DATA PROVIDED:

(* ===== verification/World.v ===== *)
(** * The kernel's memory globals (eira/src/mm/init.rs, the accessors)

    [world] is the state the memory-management code shares: the machine memory,
    the static [FRAME_ALLOCATOR : Mutex<Option<BitmapAllocator>>] (whether its
    lock is held, and the allocator once [init] has run), the HHDM offset, and
    the log of the pages flushed from the TLB.  The allocator's type is a
    parameter with the [FrameAllocator] interface.

    Taking the lock while a guard is alive on the same core spins for ever
    ([Hang]). *)

From S2P Require Import Prelude Addr Frame Memory FrameAllocator.

Record world (A : Type) := mk_world {
  memory : mem;
  locked : bool;
  frame_allocator : option A;
  hhdm_offset : Z;
  flushed : list Z;
}.
Arguments mk_world {A} _ _ _ _ _.
Arguments memory {A} _.
Arguments locked {A} _.
Arguments frame_allocator {A} _.
Arguments hhdm_offset {A} _.
Arguments flushed {A} _.

Section world.
Context {A : Type} `{FrameAllocator A}.
Implicit Types (w : world A).

Definition with_memory w (m : mem) : world A :=
  mk_world m (locked w) (frame_allocator w) (hhdm_offset w) (flushed w).
Definition with_lock w (b : bool) : world A :=
  mk_world (memory w) b (frame_allocator w) (hhdm_offset w) (flushed w).
Definition with_allocator w (m : mem) (a : A) : world A :=
  mk_world m (locked w) (Some a) (hhdm_offset w) (flushed w).

(** [FRAME_ALLOCATOR.lock()]; the guard is alive in the returned world. *)
Definition lock w : outcome (world A) := if locked w then Hang else Ret (with_lock w true).
(** The guard is dropped. *)
Definition unlock w : world A := with_lock w false.

Definition get_allocator w : outcome A :=
  expect (frame_allocator w) "frame allocator not initialised".

(** [mm::allocate] *)
Definition mm_allocate w : outcome (Z * world A) :=
  let! w := lock w in
  let! a := get_allocator w in
  let! '(o, a) := allocate (memory w) a in
  let! frame := expect o "out of physical memory" in
  Ret (frame, unlock (with_allocator w (memory w) a)).

(** [mm::deallocate] *)
Definition mm_deallocate w (frame : Z) : outcome (world A) :=
  let! w := lock w in
  let! a := get_allocator w in
  let! '(m, a) := OwnedFrame_free (memory w) a frame in
  Ret (unlock (with_allocator w m a)).

(** [mm::free_frames] and [mm::total_frames] *)
Definition mm_free_frames w : outcome Z :=
  let! w := lock w in
  let! a := get_allocator w in
  Ret (free_frames a).
Definition mm_total_frames w : outcome Z :=
  let! w := lock w in
  let! a := get_allocator w in
  Ret (total_frames a).

(** [Platform::flush_tlb_page] *)
Definition flush_tlb_page w (addr : Z) : world A :=
  mk_world (memory w) (locked w) (frame_allocator w) (hhdm_offset w) (flushed w ++ [addr]).

(** [FRAME_ALLOCATOR.lock().as_mut().and_then(|a| a.allocate())]: the guard is a
    temporary of the enclosing statement, so it is still held on return. *)
Definition lock_and_allocate w : outcome (option Z * world A) :=
  let! w := lock w in
  match frame_allocator w with
  | None => Ret (None, w)
  | Some a =>
      let! '(o, a) := allocate (memory w) a in
      Ret (o, with_allocator w (memory w) a)
  end.

(** [FRAME_ALLOCATOR.lock().as_mut().expect(..).deallocate_owned(frame)] as a
    statement of its own. *)
Definition lock_and_deallocate w (frame : Z) : outcome (world A) :=
  let! w := lock w in
  let! a := expect (frame_allocator w) "frame allocator must be initialised" in
  let! '(m, a) := deallocate_owned (memory w) a frame in
  Ret (unlock (with_allocator w m a)).

End world.

(** ** What the interface promises, lifted to the world *)
Section spec.
Context {A : Type} `{FrameAllocatorSpec A}.
Implicit Types (w : world A) (free live : gset Z).

(** The lock is free and the allocator is initialised with these frames. *)
Definition mm_state w free live : Prop :=
  locked w = false /\ exists a, frame_allocator w = Some a /\
    fa_state (hhdm_offset w) (memory w) a free live.

Lemma mm_allocate_some w free live :
  mm_state w free live -> free <> ∅ ->
  exists f w', mm_allocate w = Ret (f, w') /\ f ∈ free /\
    mm_state w' (free ∖ {[f]}) ({[f]} ∪ live) /\ memory w' = memory w /\
    hhdm_offset w' = hhdm_offset w /\ flushed w' = flushed w.
Proof.
  destruct w as [m l fa hh fl]. intros (Hl & a & Ha & Hs) Hne. cbn in Hl, Ha, Hs. subst l fa.
  destruct (fa_allocate_some _ _ _ _ _ Hs Hne) as (f & a' & E & Hf & Hs').
  unfold mm_allocate. cbn. rewrite E. cbn.
  eexists f, _. split; [reflexivity|]. split_and!; try done. split; [done|]. by exists a'.
Qed.

Lemma mm_allocate_none w live :
  mm_state w ∅ live -> mm_allocate w = Panic "out of physical memory".
Proof.
  destruct w as [m l fa hh fl]. intros (Hl & a & Ha & Hs). cbn in Hl, Ha, Hs. subst l fa.
  unfold mm_allocate. cbn. by rewrite (fa_allocate_none _ _ _ _ Hs).
Qed.

Lemma lock_and_allocate_some w free live :
  mm_state w free live -> free <> ∅ ->
  exists f w', lock_and_allocate w = Ret (Some f, w') /\ locked w' = true /\ f ∈ free /\
    mm_state (unlock w') (free ∖ {[f]}) ({[f]} ∪ live) /\ memory w' = memory w /\
    hhdm_offset w' = hhdm_offset w /\ flushed w' = flushed w.
Proof.
  destruct w as [m l fa hh fl]. intros (Hl & a & Ha & Hs) Hne. cbn in Hl, Ha, Hs. subst l fa.
  destruct (fa_allocate_some _ _ _ _ _ Hs Hne) as (f & a' & E & Hf & Hs').
  unfold lock_and_allocate. cbn. rewrite E. cbn.
  eexists f, _. split; [reflexivity|]. split_and!; try done. split; [done|]. by exists a'.
Qed.

Lemma lock_and_allocate_none w live :
  mm_state w ∅ live ->
  exists w', lock_and_allocate w = Ret (None, w') /\ locked w' = true /\
    mm_state (unlock w') ∅ live /\ memory w' = memory w /\
    hhdm_offset w' = hhdm_offset w /\ flushed w' = flushed w.
Proof.
  destruct w as [m l fa hh fl]. intros (Hl & a & Ha & Hs). cbn in Hl, Ha, Hs. subst l fa.
  unfold lock_and_allocate. cbn. rewrite (fa_allocate_none _ _ _ _ Hs). cbn.
  eexists _. split; [reflexivity|]. split_and!; try done. split; [done|]. by exists a.
Qed.

Lemma lock_and_deallocate_ok w free live f :
  mm_state w free live -> f ∈ live ->
  exists w', lock_and_deallocate w f = Ret w' /\
    mm_state w' ({[f]} ∪ free) (live ∖ {[f]}) /\
    same_outside (in_frame (hhdm_offset w) f) (memory w) (memory w') /\
    hhdm_offset w' = hhdm_offset w /\ flushed w' = flushed w.
Proof.
  destruct w as [m l fa hh fl]. intros (Hl & a & Ha & Hs) Hf. cbn in Hl, Ha, Hs. subst l fa.
  destruct (fa_deallocate _ _ _ _ _ _ Hs Hf) as (m' & a' & E & Hsame & Hs').
  unfold lock_and_deallocate, deallocate_owned. cbn. rewrite E. cbn.
  eexists. split; [reflexivity|]. split_and!; try done. split; [done|]. by exists a'.
Qed.

(** Writes outside the free frames do not disturb the allocator. *)
Lemma mm_state_write w free live m' :
  mm_state w free live ->
  (forall f x, f ∈ free -> in_frame (hhdm_offset w) f x -> read64 m' x = read64 (memory w) x) ->
  mm_state (with_memory w m') free live.
Proof. intros (Hl & a & Ha & Hs) Hm. split; [done|]. exists a. split; [done|]. by eapply fa_frame. Qed.

Lemma mm_state_disjoint w free live : mm_state w free live -> free ## live.
Proof. intros (_ & a & _ & Hs). by eapply fa_disjoint. Qed.

Lemma mm_state_wf w free live f :
  mm_state w free live -> f ∈ free ∪ live ->
  PhysFrame.wf PAGE_SIZE f /\ 0 < f + hhdm_offset w /\ f + hhdm_offset w + PAGE_SIZE <= W64.
Proof. intros (_ & a & _ & Hs) Hf. by eapply fa_wf. Qed.

End spec.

PROBLEM DETAILS: Reproduce exactly the section above that begins at the line containing "Lemma lock_and_allocate_none w" and ends at the line containing "Lemma lock_and_deallocate_ok w", leaving out all other lines.

WRITTEN ANSWER:
Lemma lock_and_allocate_none w live :
  mm_state w ∅ live ->
  exists w', lock_and_allocate w = Ret (None, w') /\ locked w' = true /\
    mm_state (unlock w') ∅ live /\ memory w' = memory w /\
    hhdm_offset w' = hhdm_offset w /\ flushed w' = flushed w.
Proof.
  destruct w as [m l fa hh fl]. intros (Hl & a & Ha & Hs). cbn in Hl, Ha, Hs. subst l fa.
  unfold lock_and_allocate. cbn. rewrite (fa_allocate_none _ _ _ _ Hs). cbn.
  eexists _. split; [reflexivity|]. split_and!; try done. split; [done|]. by exists a.
Qed.

Lemma lock_and_deallocate_ok w free live f :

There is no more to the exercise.